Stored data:
────────────────────
(** * convert_mat_to_jpg: a shallow embedding of the converter and its
      specification.

    The development follows [src/pre_processing/convert_mat_to_jpg.py]
    function by function.  NumPy arrays are a shape with a flat, row-major
    buffer; floating-point elements are IEEE 754 values ([spec_float], with
    the operations of [SpecFloat] at the precision of the array's dtype);
    exceptions are values of a [result] type; the file system and the
    console are an explicit state.  Text is held as its UTF-8 bytes; where
    the code looks at characters ([str.lower], the regular expression) the
    bytes are decoded and the Unicode character database is consulted. *)

From Stdlib Require Import ZArith NArith List Bool Lia.
From Stdlib Require Import Strings.String Strings.Ascii.
From Stdlib Require Import Numbers.DecimalString.
From Stdlib Require Import Floats.SpecFloat.
From Stdlib Require Import Sorting.Sorted Sorting.Permutation.
Import ListNotations.

Local Open Scope Z_scope.
Local Open Scope string_scope.

(** ** Exceptions *)

Inductive exn_class :=
| RuntimeError
| ValueError
| TypeError
| IndexError
| KeyError
| OSError.

(** A raised exception: its class and [str(e)].  Only subclasses of
    [Exception] occur ([KeyboardInterrupt] and [SystemExit] are not raised
    by the code under a [try]). *)
Record exn := Exn { exn_cls : exn_class; exn_msg : string }.

Inductive result (A : Type) :=
| Ok (a : A)
| Raise (e : exn).
Arguments Ok {A} a.
Arguments Raise {A} e.

Definition rbind {A B} (r : result A) (k : A -> result B) : result B :=
  match r with
  | Ok a => k a
  | Raise e => Raise e
  end.

Declare Scope result_scope.
Delimit Scope result_scope with result.
Notation "x <- r ;; k" := (rbind r (fun x => k))
  (at level 61, r at next level, right associativity) : result_scope.

(** ** The NumPy fragment *)

Module Np.

(** Floating-point dtypes (kind ['f']). *)
Inductive float_dtype := Float16 | Float32 | Float64.

(** Boolean and integer dtypes (kinds ['b'], ['i'], ['u']). *)
Inductive int_dtype :=
| Bool_ | Int8 | Int16 | Int32 | Int64 | UInt8 | UInt16 | UInt32 | UInt64.

Definition prec (f : float_dtype) : Z :=
  match f with Float16 => 11 | Float32 => 24 | Float64 => 53 end.

Definition emax (f : float_dtype) : Z :=
  match f with Float16 => 16 | Float32 => 128 | Float64 => 1024 end.

Definition int_min (d : int_dtype) : Z :=
  match d with
  | Int8 => - 2 ^ 7 | Int16 => - 2 ^ 15 | Int32 => - 2 ^ 31 | Int64 => - 2 ^ 63
  | _ => 0
  end.

Definition int_max (d : int_dtype) : Z :=
  match d with
  | Bool_ => 1
  | Int8 => 2 ^ 7 - 1 | Int16 => 2 ^ 15 - 1
  | Int32 => 2 ^ 31 - 1 | Int64 => 2 ^ 63 - 1
  | UInt8 => 2 ^ 8 - 1 | UInt16 => 2 ^ 16 - 1
  | UInt32 => 2 ^ 32 - 1 | UInt64 => 2 ^ 64 - 1
  end.

(** The buffer of an array, in C (row-major) order, tagged with its dtype:
    booleans and integers, floats, or text (kind ['U']). *)
Inductive buffer :=
| Ints (d : int_dtype) (vs : list Z)
| Floats (f : float_dtype) (vs : list spec_float)
| Strs (vs : list string).

Record ndarray := NdArray { shape : list nat; buf : buffer }.

Definition ndim (x : ndarray) : nat := List.length (shape x).

Definition size_of (sh : list nat) : nat := fold_right Nat.mul 1%nat sh.

Definition buf_length (b : buffer) : nat :=
  match b with
  | Ints _ vs => List.length vs
  | Floats _ vs => List.length vs
  | Strs vs => List.length vs
  end.

(** [x.dtype.kind] *)
Definition kind (x : ndarray) : ascii :=
  match buf x with
  | Floats _ _ => "f"%char
  | Strs _ => "U"%char
  | Ints Bool_ _ => "b"%char
  | Ints (Int8 | Int16 | Int32 | Int64) _ => "i"%char
  | Ints _ _ => "u"%char
  end.

(** Arrays as NumPy builds them: the buffer fills the shape, integers are
    in the range of their dtype and floats are representable in theirs. *)
Definition wf_buffer (b : buffer) : Prop :=
  match b with
  | Ints d vs => Forall (fun v => int_min d <= v <= int_max d) vs
  | Floats f vs => Forall (fun v => valid_binary (prec f) (emax f) v = true) vs
  | Strs _ => True
  end.

Definition wf (x : ndarray) : Prop :=
  buf_length (buf x) = size_of (shape x) /\ wf_buffer (buf x).

(** *** Floating-point scalars *)

Definition is_nan (v : spec_float) : bool :=
  match v with S754_nan => true | _ => false end.

(** A Python integer converted to the dtype [f]. *)
Definition of_Z (f : float_dtype) (z : Z) : spec_float :=
  binary_normalize (prec f) (emax f) z 0 false.

(** [np.fmax]: [(in1 >= in2 || isnan(in2)) ? in1 : in2]. *)
Definition fmax (in1 in2 : spec_float) : spec_float :=
  if SFleb in2 in1 || is_nan in2 then in1 else in2.

(** [np.nanmax(x)] on an array: [np.fmax.reduce] over all elements.  The
    reduction has no identity, so an empty array raises [ValueError]; an
    all-NaN array gives NaN (with a warning). *)
Definition nanmax (vs : list spec_float) : result spec_float :=
  match vs with
  | [] => Raise (Exn ValueError
      "zero-size array to reduction operation fmax which has no identity")
  | v :: rest => Ok (fold_left fmax rest v)
  end.

(** [np.clip] on one element: [min(max(x, lo), hi)], NaN kept. *)
Definition clip_float (lo hi x : spec_float) : spec_float :=
  let y := if is_nan x then x else if SFltb lo x then x else lo in
  if is_nan y then y else if SFltb y hi then y else hi.

Definition clip_int (lo hi x : Z) : Z := Z.min (Z.max x lo) hi.

(** Rounding toward zero, as the C conversion to an integer type does. *)
Definition trunc (v : spec_float) : option Z :=
  match v with
  | S754_zero _ => Some 0
  | S754_finite s m e => Some (cond_Zopp s (Z.shiftl (Z.pos m) e))
  | _ => None
  end.

Section Cast.
(** The C conversion of a NaN or an infinity to an integer is undefined;
    NumPy stores what the platform produces. *)
Variable invalid_cast : Z.

(** [astype(np.uint8)] on one element. *)
Definition float_to_uint8 (v : spec_float) : Z :=
  match trunc v with
  | Some z => z mod 256
  | None => invalid_cast mod 256
  end.

Definition int_to_uint8 (v : Z) : Z := v mod 256.

(** The [TypeError] of a ufunc that has no loop for a dtype; its text
    depends on the NumPy version. *)
Variable no_loop_msg : string.

(** [np.clip(x, 0, 255).astype(np.uint8)] on a buffer.  [clip] has no loop
    for text. *)
Definition clip_astype_uint8 (b : buffer) : result buffer :=
  match b with
  | Ints _ vs =>
      Ok (Ints UInt8 (map (fun v => int_to_uint8 (clip_int 0 255 v)) vs))
  | Floats f vs =>
      Ok (Ints UInt8
            (map (fun v => float_to_uint8 (clip_float (of_Z f 0) (of_Z f 255) v)) vs))
  | Strs _ => Raise (Exn TypeError no_loop_msg)
  end.
End Cast.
────────────────────
# Exercise instructions
Exactly reproduce all of the entries.

# Solution to this problem
(** * convert_mat_to_jpg: a shallow embedding of the converter and its
      specification.

    The development follows [src/pre_processing/convert_mat_to_jpg.py]
    function by function.  NumPy arrays are a shape with a flat, row-major
    buffer; floating-point elements are IEEE 754 values ([spec_float], with
    the operations of [SpecFloat] at the precision of the array's dtype);
    exceptions are values of a [result] type; the file system and the
    console are an explicit state.  Text is held as its UTF-8 bytes; where
    the code looks at characters ([str.lower], the regular expression) the
    bytes are decoded and the Unicode character database is consulted. *)

From Stdlib Require Import ZArith NArith List Bool Lia.
From Stdlib Require Import Strings.String Strings.Ascii.
From Stdlib Require Import Numbers.DecimalString.
From Stdlib Require Import Floats.SpecFloat.
From Stdlib Require Import Sorting.Sorted Sorting.Permutation.
Import ListNotations.

Local Open Scope Z_scope.
Local Open Scope string_scope.

(** ** Exceptions *)

Inductive exn_class :=
| RuntimeError
| ValueError
| TypeError
| IndexError
| KeyError
| OSError.

(** A raised exception: its class and [str(e)].  Only subclasses of
    [Exception] occur ([KeyboardInterrupt] and [SystemExit] are not raised
    by the code under a [try]). *)
Record exn := Exn { exn_cls : exn_class; exn_msg : string }.

Inductive result (A : Type) :=
| Ok (a : A)
| Raise (e : exn).
Arguments Ok {A} a.
Arguments Raise {A} e.

Definition rbind {A B} (r : result A) (k : A -> result B) : result B :=
  match r with
  | Ok a => k a
  | Raise e => Raise e
  end.

Declare Scope result_scope.
Delimit Scope result_scope with result.
Notation "x <- r ;; k" := (rbind r (fun x => k))
  (at level 61, r at next level, right associativity) : result_scope.

(** ** The NumPy fragment *)

Module Np.

(** Floating-point dtypes (kind ['f']). *)
Inductive float_dtype := Float16 | Float32 | Float64.

(** Boolean and integer dtypes (kinds ['b'], ['i'], ['u']). *)
Inductive int_dtype :=
| Bool_ | Int8 | Int16 | Int32 | Int64 | UInt8 | UInt16 | UInt32 | UInt64.

Definition prec (f : float_dtype) : Z :=
  match f with Float16 => 11 | Float32 => 24 | Float64 => 53 end.

Definition emax (f : float_dtype) : Z :=
  match f with Float16 => 16 | Float32 => 128 | Float64 => 1024 end.

Definition int_min (d : int_dtype) : Z :=
  match d with
  | Int8 => - 2 ^ 7 | Int16 => - 2 ^ 15 | Int32 => - 2 ^ 31 | Int64 => - 2 ^ 63
  | _ => 0
  end.

Definition int_max (d : int_dtype) : Z :=
  match d with
  | Bool_ => 1
  | Int8 => 2 ^ 7 - 1 | Int16 => 2 ^ 15 - 1
  | Int32 => 2 ^ 31 - 1 | Int64 => 2 ^ 63 - 1
  | UInt8 => 2 ^ 8 - 1 | UInt16 => 2 ^ 16 - 1
  | UInt32 => 2 ^ 32 - 1 | UInt64 => 2 ^ 64 - 1
  end.

(** The buffer of an array, in C (row-major) order, tagged with its dtype:
    booleans and integers, floats, or text (kind ['U']). *)
Inductive buffer :=
| Ints (d : int_dtype) (vs : list Z)
| Floats (f : float_dtype) (vs : list spec_float)
| Strs (vs : list string).

Record ndarray := NdArray { shape : list nat; buf : buffer }.

Definition ndim (x : ndarray) : nat := List.length (shape x).

Definition size_of (sh : list nat) : nat := fold_right Nat.mul 1%nat sh.

Definition buf_length (b : buffer) : nat :=
  match b with
  | Ints _ vs => List.length vs
  | Floats _ vs => List.length vs
  | Strs vs => List.length vs
  end.

(** [x.dtype.kind] *)
Definition kind (x : ndarray) : ascii :=
  match buf x with
  | Floats _ _ => "f"%char
  | Strs _ => "U"%char
  | Ints Bool_ _ => "b"%char
  | Ints (Int8 | Int16 | Int32 | Int64) _ => "i"%char
  | Ints _ _ => "u"%char
  end.

(** Arrays as NumPy builds them: the buffer fills the shape, integers are
    in the range of their dtype and floats are representable in theirs. *)
Definition wf_buffer (b : buffer) : Prop :=
  match b with
  | Ints d vs => Forall (fun v => int_min d <= v <= int_max d) vs
  | Floats f vs => Forall (fun v => valid_binary (prec f) (emax f) v = true) vs
  | Strs _ => True
  end.

Definition wf (x : ndarray) : Prop :=
  buf_length (buf x) = size_of (shape x) /\ wf_buffer (buf x).

(** *** Floating-point scalars *)

Definition is_nan (v : spec_float) : bool :=
  match v with S754_nan => true | _ => false end.

(** A Python integer converted to the dtype [f]. *)
Definition of_Z (f : float_dtype) (z : Z) : spec_float :=
  binary_normalize (prec f) (emax f) z 0 false.

(** [np.fmax]: [(in1 >= in2 || isnan(in2)) ? in1 : in2]. *)
Definition fmax (in1 in2 : spec_float) : spec_float :=
  if SFleb in2 in1 || is_nan in2 then in1 else in2.

(** [np.nanmax(x)] on an array: [np.fmax.reduce] over all elements.  The
    reduction has no identity, so an empty array raises [ValueError]; an
    all-NaN array gives NaN (with a warning). *)
Definition nanmax (vs : list spec_float) : result spec_float :=
  match vs with
  | [] => Raise (Exn ValueError
      "zero-size array to reduction operation fmax which has no identity")
  | v :: rest => Ok (fold_left fmax rest v)
  end.

(** [np.clip] on one element: [min(max(x, lo), hi)], NaN kept. *)
Definition clip_float (lo hi x : spec_float) : spec_float :=
  let y := if is_nan x then x else if SFltb lo x then x else lo in
  if is_nan y then y else if SFltb y hi then y else hi.

Definition clip_int (lo hi x : Z) : Z := Z.min (Z.max x lo) hi.

(** Rounding toward zero, as the C conversion to an integer type does. *)
Definition trunc (v : spec_float) : option Z :=
  match v with
  | S754_zero _ => Some 0
  | S754_finite s m e => Some (cond_Zopp s (Z.shiftl (Z.pos m) e))
  | _ => None
  end.

Section Cast.
(** The C conversion of a NaN or an infinity to an integer is undefined;
    NumPy stores what the platform produces. *)
Variable invalid_cast : Z.

(** [astype(np.uint8)] on one element. *)
Definition float_to_uint8 (v : spec_float) : Z :=
  match trunc v with
  | Some z => z mod 256
  | None => invalid_cast mod 256
  end.

Definition int_to_uint8 (v : Z) : Z := v mod 256.

(** The [TypeError] of a ufunc that has no loop for a dtype; its text
    depends on the NumPy version. *)
Variable no_loop_msg : string.

(** [np.clip(x, 0, 255).astype(np.uint8)] on a buffer.  [clip] has no loop
    for text. *)
Definition clip_astype_uint8 (b : buffer) : result buffer :=
  match b with
  | Ints _ vs =>
      Ok (Ints UInt8 (map (fun v => int_to_uint8 (clip_int 0 255 v)) vs))
  | Floats f vs =>
      Ok (Ints UInt8
            (map (fun v => float_to_uint8 (clip_float (of_Z f 0) (of_Z f 255) v)) vs))
  | Strs _ => Raise (Exn TypeError no_loop_msg)
  end.
End Cast.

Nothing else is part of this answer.